(Stored data)
[Start of section]

(** * systemUtils: system related functions of NVDA

    A shallow embedding of [source/systemUtils.py].  Every function of the
    module is a short sequence of calls into the operating system or into
    collaborator modules ([globalVars], [config], [shellapi], [winUser],
    [winKernel], [ctypes.windll], [comtypes.client]).  The calls are effects:
    the embedding threads an abstract world through them, asks a record of
    oracles what each call answers, and logs every call in a trace.  Python
    exceptions are an outcome of the monad next to the normal return. *)

From Stdlib Require Import ZArith List String Ascii Bool Lia.
Import ListNotations.
Open Scope string_scope.
Open Scope list_scope.
Open Scope Z_scope.

(** ** Python values and exceptions *)

(** A value that is either [None] or a [str]: what [configPath] and
    [getUserDefaultConfigPath] hold. *)
Inductive PyStr : Type :=
| PyNone
| PyS (s : string).

(** Python truthiness of such a value: [None] and [''] are falsy. *)
Definition truthy (p : PyStr) : bool :=
  match p with
  | PyNone => false
  | PyS EmptyString => false
  | PyS (String _ _) => true
  end.

(** Exceptions.  [ValueError] is the one the module raises itself;
    [OSError] is what [ctypes.WinError()] builds from the last error code;
    [External] is any other exception raised inside a collaborator, by the
    name of its class. *)
Inductive PyExc : Type :=
| ValueError (msg : string)
| OSError (winerror : Z)
| External (cls : string) (detail : string).

Definition exc_class (e : PyExc) : string :=
  match e with
  | ValueError _ => "ValueError"
  | OSError _ => "OSError"
  | External cls _ => cls
  end.

Definition exc_message (e : PyExc) : string :=
  match e with
  | ValueError msg => msg
  | OSError _ => ""
  | External _ detail => detail
  end.

(** What a call into a collaborator answers: a value or an exception. *)
Inductive Answer (A : Type) : Type :=
| Gives (a : A)
| Throws (e : PyExc).
Arguments Gives {A} a.
Arguments Throws {A} e.

(** Outcome of running a piece of code: it returned, it raised, or it is
    still inside a loop when the budget of loop rounds is used up. *)
Inductive Result (A : Type) : Type :=
| Return (a : A)
| Raise (e : PyExc)
| Pending.
Arguments Return {A} a.
Arguments Raise {A} e.
Arguments Pending {A}.

Definition outcome {A} (a : Answer A) : Result A :=
  match a with
  | Gives v => Return v
  | Throws e => Raise e
  end.

(** ** Structures and constants of the collaborators *)

(** The fields of [shellapi.SHELLEXECUTEINFO] that [execElevated] touches. *)
Record SHELLEXECUTEINFO : Type := mkSEI {
  lpFile : string;
  lpParameters : option string;
  nShow : Z;
  lpVerb : option string;
  fMask : Z;
  hProcess : Z
}.

(** Constants read from [winUser], [winKernel] and [shellapi]; their values
    are not part of this module, so they are parameters. *)
Record WinConstants : Type := mkConstants {
  SW_SHOWNORMAL : Z;
  SW_HIDE : Z;
  WM_QUIT : Z;
  MAXIMUM_ALLOWED : Z;
  SYNCHRONIZE : Z;
  PROCESS_TERMINATE : Z;
  SEE_MASK_NOCLOSEPROCESS : Z
}.

Definition TokenUIAccess : Z := 26.

(** [ctypes.sizeof(ctypes.wintypes.DWORD)]. *)
Definition sizeof_DWORD : Z := 4.

(** The value a [ctypes.wintypes.DWORD] holds after [v] is written to it. *)
Definition DWORD_value (v : Z) : Z := v mod 2 ^ 32.

(** ** The trace of calls *)

Inductive Event : Type :=
| Ev_configPath (attr : option PyStr)
| Ev_getUserDefaultConfigPath
| Ev_initConfigPath (path : PyStr)
| Ev_ShellExecute (hwnd : Z) (operation : option string) (file : PyStr)
                  (parameters directory : option string) (showCmd : Z)
| Ev_GetCurrentProcess
| Ev_OpenProcessToken (process access : Z) (ret : Z) (written : option Z)
| Ev_GetTokenInformation (token infoClass size : Z) (ret : Z)
                         (written : option Z)
| Ev_CloseHandle (h : Z)
| Ev_abspath (path : string)
| Ev_IsUserAnAdmin
| Ev_ShellExecuteEx (sei : SHELLEXECUTEINFO) (r : Answer Z)
| Ev_MsgWaitForMultipleObjects (h : Z) (timeout wakeMask : Z) (ret : Z)
| Ev_PeekMessageW (ret : Z)
| Ev_TranslateMessage
| Ev_DispatchMessageW
| Ev_GetExitCodeProcess (h : Z)
| Ev_closeHandle (h : Z)
| Ev_getWindowThreadProcessID (window : Z)
| Ev_PostMessage (window msg wParam lParam : Z)
| Ev_openProcess (access : Z) (inherit : bool) (processID : Z) (r : Answer Z)
| Ev_waitForSingleObject (h timeout : Z) (r : Answer Z)
| Ev_TerminateProcess (h exitCode : Z)
| Ev_WinError (code : Z)
| Ev_CoGetObject (moniker : string)
| Ev_ExecQuery (wmi : Z) (query : string)
| Ev_Count (processes : Z)
| Ev_ItemIndex_ProcessId (processes : Z) (i : Z).

(** ** The oracles

    What the world answers to each call.  A raw [ctypes.windll] function
    returns its C result and cannot raise; a function of a collaborator
    module can raise, so it answers with an [Answer]. *)
Record OS (W : Type) : Type := mkOS {
  (* globalVars.appArgs.configPath: None when the attribute is missing *)
  os_configPath : W -> option PyStr;
  os_getUserDefaultConfigPath : W -> Answer PyStr * W;
  os_initConfigPath : PyStr -> W -> Answer unit * W;
  os_ShellExecute :
    Z -> option string -> PyStr -> option string -> option string -> Z ->
    W -> Answer Z * W;
  os_GetCurrentProcess : W -> Z * W;
  (* result, and the handle written through the pointer, if any *)
  os_OpenProcessToken : Z -> Z -> W -> (Z * option Z) * W;
  (* result, and the value written to the output buffer, if any *)
  os_GetTokenInformation : Z -> Z -> Z -> W -> (Z * option Z) * W;
  os_CloseHandle : Z -> W -> Z * W;
  os_list2cmdline : list string -> string;
  os_abspath : string -> W -> string;
  os_IsUserAnAdmin : W -> Z * W;
  (* the process handle left in sei.hProcess *)
  os_ShellExecuteEx : SHELLEXECUTEINFO -> W -> Answer Z * W;
  os_MsgWaitForMultipleObjects : Z -> Z -> Z -> W -> Z * W;
  os_PeekMessageW : W -> Z * W;
  os_TranslateMessage : W -> Z * W;
  os_DispatchMessageW : W -> Z * W;
  os_GetExitCodeProcess : Z -> W -> Answer Z * W;
  os_closeHandle : Z -> W -> Answer Z * W;
  os_getWindowThreadProcessID : Z -> W -> Answer (Z * Z) * W;
  os_PostMessage : Z -> Z -> Z -> Z -> W -> Answer Z * W;
  os_openProcess : Z -> bool -> Z -> W -> Answer Z * W;
  os_waitForSingleObject : Z -> Z -> W -> Answer Z * W;
  os_TerminateProcess : Z -> Z -> W -> Answer Z * W;
  os_GetLastError : W -> Z;
  os_CoGetObject : string -> W -> Answer Z * W;
  os_ExecQuery : Z -> string -> W -> Answer Z * W;
  os_Count : Z -> W -> Answer Z * W;
  os_ItemIndex_ProcessId : Z -> Z -> W -> Answer Z * W
}.

(** ** The monad: world and trace passing, with exceptions *)

Record State (W : Type) : Type := mkState {
  world : W;
  trace : list Event
}.
Arguments mkState {W} world trace.
Arguments world {W} s.
Arguments trace {W} s.

Definition M (W A : Type) : Type := State W -> Result A * State W.

Definition ret {W A} (a : A) : M W A := fun s => (Return a, s).

Definition raise {W A} (e : PyExc) : M W A := fun s => (Raise e, s).

Definition pending {W A} : M W A := fun s => (Pending, s).

Definition bind {W A B} (m : M W A) (k : A -> M W B) : M W B :=
  fun s =>
    match m s with
    | (Return a, s') => k a s'
    | (Raise e, s') => (Raise e, s')
    | (Pending, s') => (Pending, s')
    end.

Notation "x <- m ;; k" := (bind m (fun x => k))
  (at level 61, m at next level, right associativity).
Notation "m ;;; k" := (bind m (fun _ => k))
  (at level 61, right associativity).

(** [try: body finally: fin].  The finally clause runs when the body
    returned and when it raised; an exception of the finally clause replaces
    the outcome of the body. *)
Definition try_finally {W A} (body : M W A) (fin : M W unit) : M W A :=
  fun s =>
    match body s with
    | (Pending, s') => (Pending, s')
    | (r, s') =>
        match fin s' with
        | (Return _, s'') => (r, s'')
        | (Raise e, s'') => (Raise e, s'')
        | (Pending, s'') => (Pending, s'')
        end
    end.

(** A call that can raise: log the event, move the world. *)
Definition call {W A} (ev : Event) (f : W -> Answer A * W) : M W A :=
  fun s =>
    let '(r, w') := f (world s) in
    (outcome r, mkState w' (trace s ++ [ev])).

(** A call whose event records the answer. *)
Definition call_logged {W A} (ev : Answer A -> Event)
    (f : W -> Answer A * W) : M W A :=
  fun s =>
    let '(r, w') := f (world s) in
    (outcome r, mkState w' (trace s ++ [ev r])).

(** A raw foreign call: it always returns. *)
Definition ccall {W A} (ev : Event) (f : W -> A * W) : M W A :=
  fun s =>
    let '(a, w') := f (world s) in
    (Return a, mkState w' (trace s ++ [ev])).

(** A raw foreign call whose event records the answer. *)
Definition ccall_logged {W A} (ev : A -> Event) (f : W -> A * W) : M W A :=
  fun s =>
    let '(a, w') := f (world s) in
    (Return a, mkState w' (trace s ++ [ev a])).

(** A read of the world that changes nothing. *)
Definition observe {W A} (ev : A -> Event) (f : W -> A) : M W A :=
  fun s =>
    let a := f (world s) in
    (Return a, mkState (world s) (trace s ++ [ev a])).

Definition start {W} (w : W) : State W := mkState w [].

(** The events logged between state [s] and a later state [s']. *)
Definition since {W} (s s' : State W) : list Event :=
  skipn (List.length (trace s)) (trace s').

(** An outcome that is an exception of class [cls] with message [msg]. *)
Definition raises_class {A} (r : Result A) (cls msg : string) : Prop :=
  exists e, r = Raise e /\ exc_class e = cls /\ exc_message e = msg.

(** ** Strings: [str.replace] and the query text *)

Definition backslash : string := String "092"%char EmptyString.
Definition quote : string := String "039"%char EmptyString.

Fixpoint is_prefix (p s : string) : bool :=
  match p, s with
  | EmptyString, _ => true
  | String a p', String b s' => Ascii.eqb a b && is_prefix p' s'
  | String _ _, EmptyString => false
  end.

(** [s.replace(old, new)] for a non-empty [old]: scan from the left, and at
    every occurrence of [old] emit [new] and skip the occurrence.  [skip]
    counts the characters of the current occurrence still to be dropped. *)
Fixpoint replace_from (old new : string) (skip : nat) (s : string) : string :=
  match s with
  | EmptyString => EmptyString
  | String c s' =>
      match skip with
      | S k => replace_from old new k s'
      | O =>
          if is_prefix old s
          then new ++ replace_from old new (Nat.pred (String.length old)) s'
          else String c (replace_from old new O s')
      end
  end.

Definition str_replace (old new s : string) : string :=
  replace_from old new O s.

(** [escapedName = name.replace("\\", r"\\")] *)
Definition escapedName (name : string) : string :=
  str_replace backslash (backslash ++ backslash) name.

(** The f-string handed to [ExecQuery]. *)
Definition query_text (name : string) : string :=
  "SELECT ProcessId FROM Win32_Process WHERE ExecutablePath = '"
    ++ escapedName name ++ "'".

[End of section]

■ HOW TO COMPLETE THIS TASK
What you return should be exactly the lines above, starting at the one with "Inductive Result (A" and ending at the one with "(path : PyStr)", and nothing else.

■ EXPECTED OUTPUT
Inductive Result (A : Type) : Type :=
| Return (a : A)
| Raise (e : PyExc)
| Pending.
Arguments Return {A} a.
Arguments Raise {A} e.
Arguments Pending {A}.

Definition outcome {A} (a : Answer A) : Result A :=
  match a with
  | Gives v => Return v
  | Throws e => Raise e
  end.

(** ** Structures and constants of the collaborators *)

(** The fields of [shellapi.SHELLEXECUTEINFO] that [execElevated] touches. *)
Record SHELLEXECUTEINFO : Type := mkSEI {
  lpFile : string;
  lpParameters : option string;
  nShow : Z;
  lpVerb : option string;
  fMask : Z;
  hProcess : Z
}.

(** Constants read from [winUser], [winKernel] and [shellapi]; their values
    are not part of this module, so they are parameters. *)
Record WinConstants : Type := mkConstants {
  SW_SHOWNORMAL : Z;
  SW_HIDE : Z;
  WM_QUIT : Z;
  MAXIMUM_ALLOWED : Z;
  SYNCHRONIZE : Z;
  PROCESS_TERMINATE : Z;
  SEE_MASK_NOCLOSEPROCESS : Z
}.

Definition TokenUIAccess : Z := 26.

(** [ctypes.sizeof(ctypes.wintypes.DWORD)]. *)
Definition sizeof_DWORD : Z := 4.

(** The value a [ctypes.wintypes.DWORD] holds after [v] is written to it. *)
Definition DWORD_value (v : Z) : Z := v mod 2 ^ 32.

(** ** The trace of calls *)

Inductive Event : Type :=
| Ev_configPath (attr : option PyStr)
| Ev_getUserDefaultConfigPath
| Ev_initConfigPath (path : PyStr)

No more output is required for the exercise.